Work order: Each entry needs to be duplicated exactly.

########################################

End PacketFacts.

(** ** Hosts *)

Section HostFacts.
Import Chars Str Host.

(** *** Characters *)

Ltac by_cases_on_char c :=
  destruct c as [[] [] [] [] [] [] [] []]; vm_compute;
  repeat split; congruence.

Lemma hostname_char_plain (c : ascii) :
  hostname_char c = true ->
  isspace c = false /\ c <> ":"%char /\ c <> "["%char /\ c <> "/"%char.
Proof. by_cases_on_char c. Qed.

Lemma ipv4_char_hostname_char (c : ascii) :
  ipv4_char c = true -> hostname_char c = true.
Proof. by_cases_on_char c. Qed.

Lemma ipv6_char_plain (c : ascii) :
  ipv6_char c = true ->
  isspace c = false /\ c <> "]"%char /\ c <> "["%char /\ c <> "/"%char.
Proof. by_cases_on_char c. Qed.

Lemma isdigit_plain (c : ascii) :
  isdigit c = true -> isspace c = false /\ c <> ":"%char /\ c <> "]"%char.
Proof. by_cases_on_char c. Qed.

(** *** Strings *)

Lemma none_of_negb (f : ascii -> bool) (s : Str.t) :
  none_of (fun ch => negb (f ch)) s = all_of f s.
Proof.
  unfold none_of, all_of.
  induction s as [|c s IH]; [reflexivity|].
  cbn [existsb forallb]; rewrite <- IH.
  destruct (f c), (existsb _ s); reflexivity.
Qed.

Lemma all_of_In (f : ascii -> bool) (s : Str.t) (c : ascii) :
  all_of f s = true -> In c s -> f c = true.
Proof. intros Hall; apply forallb_forall; exact Hall. Qed.

Lemma find_char_absent (c : ascii) (s : Str.t) :
  ~ In c s -> find_char c s = length s.
Proof.
  induction s as [|x s IH]; intros Hn; [reflexivity|].
  cbn [find_char length].
  destruct (Ascii.eqb_spec x c) as [->|_].
  - exfalso; apply Hn; left; reflexivity.
  - f_equal; apply IH; intros Hin; apply Hn; right; exact Hin.
Qed.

########################################

Solution:
End PacketFacts.

(** ** Hosts *)

Section HostFacts.
Import Chars Str Host.

(** *** Characters *)

Ltac by_cases_on_char c :=
  destruct c as [[] [] [] [] [] [] [] []]; vm_compute;
  repeat split; congruence.

Lemma hostname_char_plain (c : ascii) :
  hostname_char c = true ->
  isspace c = false /\ c <> ":"%char /\ c <> "["%char /\ c <> "/"%char.
Proof. by_cases_on_char c. Qed.

Lemma ipv4_char_hostname_char (c : ascii) :
  ipv4_char c = true -> hostname_char c = true.
Proof. by_cases_on_char c. Qed.

Lemma ipv6_char_plain (c : ascii) :
  ipv6_char c = true ->
  isspace c = false /\ c <> "]"%char /\ c <> "["%char /\ c <> "/"%char.
Proof. by_cases_on_char c. Qed.

Lemma isdigit_plain (c : ascii) :
  isdigit c = true -> isspace c = false /\ c <> ":"%char /\ c <> "]"%char.
Proof. by_cases_on_char c. Qed.

(** *** Strings *)

Lemma none_of_negb (f : ascii -> bool) (s : Str.t) :
  none_of (fun ch => negb (f ch)) s = all_of f s.
Proof.
  unfold none_of, all_of.
  induction s as [|c s IH]; [reflexivity|].
  cbn [existsb forallb]; rewrite <- IH.
  destruct (f c), (existsb _ s); reflexivity.
Qed.

Lemma all_of_In (f : ascii -> bool) (s : Str.t) (c : ascii) :
  all_of f s = true -> In c s -> f c = true.
Proof. intros Hall; apply forallb_forall; exact Hall. Qed.

Lemma find_char_absent (c : ascii) (s : Str.t) :
  ~ In c s -> find_char c s = length s.
Proof.
  induction s as [|x s IH]; intros Hn; [reflexivity|].
  cbn [find_char length].
  destruct (Ascii.eqb_spec x c) as [->|_].
  - exfalso; apply Hn; left; reflexivity.
  - f_equal; apply IH; intros Hin; apply Hn; right; exact Hin.
Qed.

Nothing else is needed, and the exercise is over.